REQUIRED ACTION: Look through the lines below and copy each one that includes "bool".
------
(** *** The narrow phase and the swap *)

(** The test a receiver runs before it hands over to
    [Mesh::detectCollision], as a function of the state. *)
Definition narrow (this other : Mesh) (my_offset other_offset : vec) (s : St) : bool * St :=
  match this with
  | Generic _ => (false, s)
  | Rectangle2D _ _ _ _ _ _ _ =>
      if String.eqb (getType other) "rectangle2d" then
        let '(b, near_point) :=
          collisionRectangles2D E
            (vadd my_offset (getTopLeftPosition this))
            (vadd my_offset (getBottomLeftPosition this))
            (vadd my_offset (getBottomRightPosition this))
            (vadd my_offset (getTopRightPosition this))
            (vadd other_offset (getTopLeftPosition other))
            (vadd other_offset (getBottomLeftPosition other))
            (vadd other_offset (getBottomRightPosition other))
            (vadd other_offset (getTopRightPosition other)) in
        (b, match near_point with Some p => set_point p s | None => s end)
      else (false, s)
  | Polygon2D _ _ _ _ | Sphere2D _ _ _ _ =>
      if String.eqb (getType other) "polygon2d" || String.eqb (getType other) "sphere2d" then
        (collisionSpheres (vadd my_offset (getPosition this)) (getRadius this)
                          (vadd other_offset (getPosition other)) (getRadius other),
         set_point (vscale_r (vadd (getPosition this) (getPosition other)) 0.5) s)
      else if String.eqb (getType other) "rectangle2d" then
        let '(b, near_point) :=
          collisionRectangleCircle2D E
            (vadd other_offset (getTopLeftPosition other))
            (vadd other_offset (getBottomLeftPosition other))
            (vadd other_offset (getBottomRightPosition other))
            (vadd other_offset (getTopRightPosition other))
            (vadd my_offset (getPosition this))
            (getRadius this) (point s) in
        (b, set_point near_point s)
      else (false, s)
  end.

Definition narrow_hit (this other : Mesh) (my_offset other_offset : vec) : bool :=
  fst (narrow this other my_offset other_offset {| point := Vec 0 0 0; trace := [] |}).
------
RESPONSE FOR THIS EXERCISE:
Definition narrow (this other : Mesh) (my_offset other_offset : vec) (s : St) : bool * St :=
Definition narrow_hit (this other : Mesh) (my_offset other_offset : vec) : bool :=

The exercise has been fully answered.